--- Exercise directions ---
Each line of the data below that carries the word "formatValue" needs to be copied.

=== Material shown ===

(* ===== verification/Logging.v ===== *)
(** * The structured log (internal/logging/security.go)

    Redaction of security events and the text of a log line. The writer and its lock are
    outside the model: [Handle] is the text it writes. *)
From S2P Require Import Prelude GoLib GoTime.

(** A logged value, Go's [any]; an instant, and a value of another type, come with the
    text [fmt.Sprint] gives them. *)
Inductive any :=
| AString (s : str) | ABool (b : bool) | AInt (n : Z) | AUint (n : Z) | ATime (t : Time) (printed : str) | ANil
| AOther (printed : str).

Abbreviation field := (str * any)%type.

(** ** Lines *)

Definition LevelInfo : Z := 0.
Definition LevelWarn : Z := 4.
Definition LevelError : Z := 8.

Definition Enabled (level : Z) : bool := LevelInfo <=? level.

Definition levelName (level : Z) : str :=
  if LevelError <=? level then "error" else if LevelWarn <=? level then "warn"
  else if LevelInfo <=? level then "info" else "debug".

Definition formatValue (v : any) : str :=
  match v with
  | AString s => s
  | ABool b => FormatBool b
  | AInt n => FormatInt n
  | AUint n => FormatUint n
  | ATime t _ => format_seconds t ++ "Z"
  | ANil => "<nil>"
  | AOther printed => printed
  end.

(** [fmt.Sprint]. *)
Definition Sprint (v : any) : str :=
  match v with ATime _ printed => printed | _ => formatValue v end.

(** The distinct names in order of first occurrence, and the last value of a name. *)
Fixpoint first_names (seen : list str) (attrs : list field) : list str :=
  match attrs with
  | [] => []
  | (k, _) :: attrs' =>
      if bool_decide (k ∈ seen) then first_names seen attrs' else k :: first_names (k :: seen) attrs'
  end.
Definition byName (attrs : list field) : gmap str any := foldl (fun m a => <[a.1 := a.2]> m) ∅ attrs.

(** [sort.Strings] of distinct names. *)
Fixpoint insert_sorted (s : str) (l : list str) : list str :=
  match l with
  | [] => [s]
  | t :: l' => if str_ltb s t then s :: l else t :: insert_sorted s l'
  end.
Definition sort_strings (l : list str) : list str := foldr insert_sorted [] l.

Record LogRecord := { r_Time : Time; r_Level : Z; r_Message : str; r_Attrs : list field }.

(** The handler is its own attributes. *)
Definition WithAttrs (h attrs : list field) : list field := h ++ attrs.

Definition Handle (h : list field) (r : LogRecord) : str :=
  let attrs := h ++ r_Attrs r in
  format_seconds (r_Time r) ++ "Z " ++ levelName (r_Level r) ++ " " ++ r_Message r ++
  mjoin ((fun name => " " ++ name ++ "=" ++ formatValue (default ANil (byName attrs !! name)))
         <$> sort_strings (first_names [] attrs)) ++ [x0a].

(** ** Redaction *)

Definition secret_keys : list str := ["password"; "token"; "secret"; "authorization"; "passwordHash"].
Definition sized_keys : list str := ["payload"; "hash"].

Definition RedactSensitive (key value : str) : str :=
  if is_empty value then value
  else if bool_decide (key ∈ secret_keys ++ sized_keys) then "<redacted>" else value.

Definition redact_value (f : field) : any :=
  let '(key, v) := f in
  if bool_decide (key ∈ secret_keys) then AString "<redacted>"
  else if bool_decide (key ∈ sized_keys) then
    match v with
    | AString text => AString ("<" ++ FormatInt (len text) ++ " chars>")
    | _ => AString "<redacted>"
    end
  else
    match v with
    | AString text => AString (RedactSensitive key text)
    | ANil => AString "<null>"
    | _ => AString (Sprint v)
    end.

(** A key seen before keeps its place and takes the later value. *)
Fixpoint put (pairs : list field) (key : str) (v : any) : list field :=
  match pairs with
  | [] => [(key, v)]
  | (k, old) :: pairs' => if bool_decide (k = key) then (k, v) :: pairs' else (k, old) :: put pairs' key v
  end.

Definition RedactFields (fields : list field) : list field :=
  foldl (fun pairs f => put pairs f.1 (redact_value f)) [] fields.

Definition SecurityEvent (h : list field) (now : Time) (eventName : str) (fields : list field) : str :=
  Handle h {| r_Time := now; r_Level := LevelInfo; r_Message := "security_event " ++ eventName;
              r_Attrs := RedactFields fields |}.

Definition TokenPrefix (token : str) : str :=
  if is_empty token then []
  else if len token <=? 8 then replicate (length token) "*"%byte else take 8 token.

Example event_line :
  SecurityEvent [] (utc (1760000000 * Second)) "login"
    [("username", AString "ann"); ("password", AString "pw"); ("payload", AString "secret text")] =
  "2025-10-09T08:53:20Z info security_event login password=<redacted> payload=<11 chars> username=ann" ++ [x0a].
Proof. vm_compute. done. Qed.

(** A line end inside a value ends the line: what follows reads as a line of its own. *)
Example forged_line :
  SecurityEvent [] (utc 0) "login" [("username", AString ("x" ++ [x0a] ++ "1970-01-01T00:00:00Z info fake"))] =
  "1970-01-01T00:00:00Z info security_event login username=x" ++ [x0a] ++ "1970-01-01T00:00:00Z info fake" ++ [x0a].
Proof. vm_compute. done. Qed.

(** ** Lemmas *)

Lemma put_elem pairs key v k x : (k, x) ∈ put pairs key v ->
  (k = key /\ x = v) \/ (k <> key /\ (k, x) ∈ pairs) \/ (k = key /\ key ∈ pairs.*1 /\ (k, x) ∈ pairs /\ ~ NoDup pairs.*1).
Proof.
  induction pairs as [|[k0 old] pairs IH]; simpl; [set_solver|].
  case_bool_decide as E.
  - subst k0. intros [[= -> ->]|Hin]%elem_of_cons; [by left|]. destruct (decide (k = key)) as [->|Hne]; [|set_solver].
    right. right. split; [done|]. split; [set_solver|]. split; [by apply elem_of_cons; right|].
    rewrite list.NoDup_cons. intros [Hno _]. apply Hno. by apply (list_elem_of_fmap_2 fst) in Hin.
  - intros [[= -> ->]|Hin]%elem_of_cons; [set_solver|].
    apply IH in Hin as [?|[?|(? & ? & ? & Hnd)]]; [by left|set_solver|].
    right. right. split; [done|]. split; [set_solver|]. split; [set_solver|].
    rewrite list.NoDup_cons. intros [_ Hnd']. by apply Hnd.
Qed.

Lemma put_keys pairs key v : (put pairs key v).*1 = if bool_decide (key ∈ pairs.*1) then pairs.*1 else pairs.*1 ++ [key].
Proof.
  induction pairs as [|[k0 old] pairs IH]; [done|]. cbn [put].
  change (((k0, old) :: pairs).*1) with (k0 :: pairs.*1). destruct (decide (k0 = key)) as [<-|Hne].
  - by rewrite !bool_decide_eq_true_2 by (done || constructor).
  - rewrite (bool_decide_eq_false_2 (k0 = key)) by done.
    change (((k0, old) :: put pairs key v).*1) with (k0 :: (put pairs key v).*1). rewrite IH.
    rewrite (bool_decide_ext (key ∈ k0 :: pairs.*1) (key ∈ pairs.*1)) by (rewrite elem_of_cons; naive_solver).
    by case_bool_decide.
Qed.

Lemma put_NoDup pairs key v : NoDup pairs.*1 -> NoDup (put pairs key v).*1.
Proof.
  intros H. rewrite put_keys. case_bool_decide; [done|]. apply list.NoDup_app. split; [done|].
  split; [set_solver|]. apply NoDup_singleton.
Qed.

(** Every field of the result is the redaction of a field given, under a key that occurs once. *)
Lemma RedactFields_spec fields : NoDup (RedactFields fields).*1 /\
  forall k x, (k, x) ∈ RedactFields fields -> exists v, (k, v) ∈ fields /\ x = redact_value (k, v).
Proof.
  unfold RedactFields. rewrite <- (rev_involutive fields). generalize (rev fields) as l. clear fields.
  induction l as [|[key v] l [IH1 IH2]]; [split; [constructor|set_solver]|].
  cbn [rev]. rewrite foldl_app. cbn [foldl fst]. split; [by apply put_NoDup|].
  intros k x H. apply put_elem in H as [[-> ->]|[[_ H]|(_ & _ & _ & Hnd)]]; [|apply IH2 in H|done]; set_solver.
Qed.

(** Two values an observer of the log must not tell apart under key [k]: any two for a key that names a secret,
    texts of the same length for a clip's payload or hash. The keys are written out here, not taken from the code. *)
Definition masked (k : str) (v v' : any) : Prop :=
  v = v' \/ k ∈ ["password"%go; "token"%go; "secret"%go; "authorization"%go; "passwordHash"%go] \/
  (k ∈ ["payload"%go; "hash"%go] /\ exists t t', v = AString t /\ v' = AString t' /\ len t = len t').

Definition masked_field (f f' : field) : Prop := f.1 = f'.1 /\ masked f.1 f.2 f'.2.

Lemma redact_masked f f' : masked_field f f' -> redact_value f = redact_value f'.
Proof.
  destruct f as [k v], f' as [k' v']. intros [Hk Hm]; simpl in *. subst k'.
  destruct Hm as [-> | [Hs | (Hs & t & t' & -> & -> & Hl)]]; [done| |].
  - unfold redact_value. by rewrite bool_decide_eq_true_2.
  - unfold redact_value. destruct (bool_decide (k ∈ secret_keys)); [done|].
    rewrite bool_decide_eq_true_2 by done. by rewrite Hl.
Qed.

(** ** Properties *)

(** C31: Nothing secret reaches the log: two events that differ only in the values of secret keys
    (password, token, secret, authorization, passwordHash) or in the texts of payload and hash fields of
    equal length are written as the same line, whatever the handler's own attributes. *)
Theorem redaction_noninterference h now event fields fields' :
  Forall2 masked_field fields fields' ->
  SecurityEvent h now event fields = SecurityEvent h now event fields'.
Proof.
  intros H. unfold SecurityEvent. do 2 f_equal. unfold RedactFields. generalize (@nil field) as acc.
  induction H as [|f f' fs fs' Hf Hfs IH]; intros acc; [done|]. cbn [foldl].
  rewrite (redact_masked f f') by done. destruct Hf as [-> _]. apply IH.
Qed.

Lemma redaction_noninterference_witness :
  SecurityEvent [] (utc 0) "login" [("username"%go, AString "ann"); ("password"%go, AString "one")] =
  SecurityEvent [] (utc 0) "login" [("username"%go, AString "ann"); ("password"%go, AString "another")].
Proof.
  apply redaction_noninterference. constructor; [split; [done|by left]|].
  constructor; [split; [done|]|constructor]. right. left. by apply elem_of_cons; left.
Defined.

===
=== Material shown ===

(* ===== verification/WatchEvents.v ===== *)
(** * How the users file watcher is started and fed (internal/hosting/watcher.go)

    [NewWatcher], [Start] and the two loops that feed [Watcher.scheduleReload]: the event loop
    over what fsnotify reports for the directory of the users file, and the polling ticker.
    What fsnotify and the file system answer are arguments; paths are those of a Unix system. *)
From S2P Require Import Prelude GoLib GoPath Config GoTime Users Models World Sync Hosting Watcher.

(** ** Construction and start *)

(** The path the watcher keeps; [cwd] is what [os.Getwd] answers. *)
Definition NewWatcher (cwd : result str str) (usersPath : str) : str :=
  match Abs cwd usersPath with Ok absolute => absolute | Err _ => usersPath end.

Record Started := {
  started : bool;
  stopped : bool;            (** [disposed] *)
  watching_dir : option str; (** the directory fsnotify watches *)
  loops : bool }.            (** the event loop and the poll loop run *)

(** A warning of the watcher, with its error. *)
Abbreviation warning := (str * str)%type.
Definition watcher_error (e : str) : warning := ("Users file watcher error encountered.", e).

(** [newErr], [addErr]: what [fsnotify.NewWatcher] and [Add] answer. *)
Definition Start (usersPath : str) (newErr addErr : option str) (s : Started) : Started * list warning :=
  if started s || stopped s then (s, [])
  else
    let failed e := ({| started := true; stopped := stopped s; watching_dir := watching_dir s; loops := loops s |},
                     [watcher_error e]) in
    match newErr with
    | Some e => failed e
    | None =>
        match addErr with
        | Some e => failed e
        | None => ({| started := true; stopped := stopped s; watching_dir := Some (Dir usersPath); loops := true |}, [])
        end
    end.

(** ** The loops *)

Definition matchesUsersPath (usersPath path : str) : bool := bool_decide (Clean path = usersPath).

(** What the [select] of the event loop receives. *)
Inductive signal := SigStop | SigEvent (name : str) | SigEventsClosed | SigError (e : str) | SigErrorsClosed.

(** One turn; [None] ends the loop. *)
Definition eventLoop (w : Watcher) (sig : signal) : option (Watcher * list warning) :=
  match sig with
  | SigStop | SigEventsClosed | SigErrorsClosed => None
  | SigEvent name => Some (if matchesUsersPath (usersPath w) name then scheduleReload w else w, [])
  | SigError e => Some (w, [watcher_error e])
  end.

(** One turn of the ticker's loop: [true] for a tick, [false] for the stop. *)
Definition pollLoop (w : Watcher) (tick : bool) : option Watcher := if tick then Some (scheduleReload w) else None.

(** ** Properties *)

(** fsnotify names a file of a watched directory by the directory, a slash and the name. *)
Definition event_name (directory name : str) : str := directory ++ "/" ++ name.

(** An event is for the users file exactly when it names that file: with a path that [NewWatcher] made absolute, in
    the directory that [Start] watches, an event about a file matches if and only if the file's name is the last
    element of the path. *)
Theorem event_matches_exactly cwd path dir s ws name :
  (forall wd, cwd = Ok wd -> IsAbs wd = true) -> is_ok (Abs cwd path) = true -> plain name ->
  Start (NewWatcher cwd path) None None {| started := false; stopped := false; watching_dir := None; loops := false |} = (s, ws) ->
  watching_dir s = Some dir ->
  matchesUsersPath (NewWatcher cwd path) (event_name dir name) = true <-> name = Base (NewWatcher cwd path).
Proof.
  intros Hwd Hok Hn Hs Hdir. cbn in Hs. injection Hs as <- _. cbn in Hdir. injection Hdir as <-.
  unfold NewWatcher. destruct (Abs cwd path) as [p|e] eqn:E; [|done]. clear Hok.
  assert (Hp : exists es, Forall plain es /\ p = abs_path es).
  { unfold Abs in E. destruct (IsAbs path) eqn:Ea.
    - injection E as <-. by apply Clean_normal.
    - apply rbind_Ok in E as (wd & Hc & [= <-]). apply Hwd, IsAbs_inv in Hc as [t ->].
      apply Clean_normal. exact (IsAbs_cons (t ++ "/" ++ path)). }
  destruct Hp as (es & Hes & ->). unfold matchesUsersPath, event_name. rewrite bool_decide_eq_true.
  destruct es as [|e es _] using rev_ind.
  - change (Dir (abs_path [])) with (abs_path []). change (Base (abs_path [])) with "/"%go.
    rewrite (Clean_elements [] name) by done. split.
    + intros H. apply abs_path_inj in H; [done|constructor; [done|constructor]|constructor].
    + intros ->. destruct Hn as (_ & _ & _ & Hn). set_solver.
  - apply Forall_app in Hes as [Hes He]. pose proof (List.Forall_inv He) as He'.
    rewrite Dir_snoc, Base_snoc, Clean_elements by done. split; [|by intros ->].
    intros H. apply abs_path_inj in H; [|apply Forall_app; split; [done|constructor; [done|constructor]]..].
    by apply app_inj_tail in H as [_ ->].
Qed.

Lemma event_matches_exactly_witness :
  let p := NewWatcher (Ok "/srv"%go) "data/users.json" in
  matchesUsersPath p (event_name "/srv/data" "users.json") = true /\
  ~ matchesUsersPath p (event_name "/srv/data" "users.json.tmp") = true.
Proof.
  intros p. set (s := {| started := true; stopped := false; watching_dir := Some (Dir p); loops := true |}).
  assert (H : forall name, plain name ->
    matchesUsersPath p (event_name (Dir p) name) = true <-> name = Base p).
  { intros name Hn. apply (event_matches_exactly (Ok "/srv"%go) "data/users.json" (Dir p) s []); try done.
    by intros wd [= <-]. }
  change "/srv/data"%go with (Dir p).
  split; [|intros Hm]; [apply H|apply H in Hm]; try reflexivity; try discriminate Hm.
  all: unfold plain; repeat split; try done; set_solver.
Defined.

===

--- Output below ---
Definition formatValue (v : any) : str :=
  match v with ATime _ printed => printed | _ => formatValue v end.
  mjoin ((fun name => " " ++ name ++ "=" ++ formatValue (default ANil (byName attrs !! name)))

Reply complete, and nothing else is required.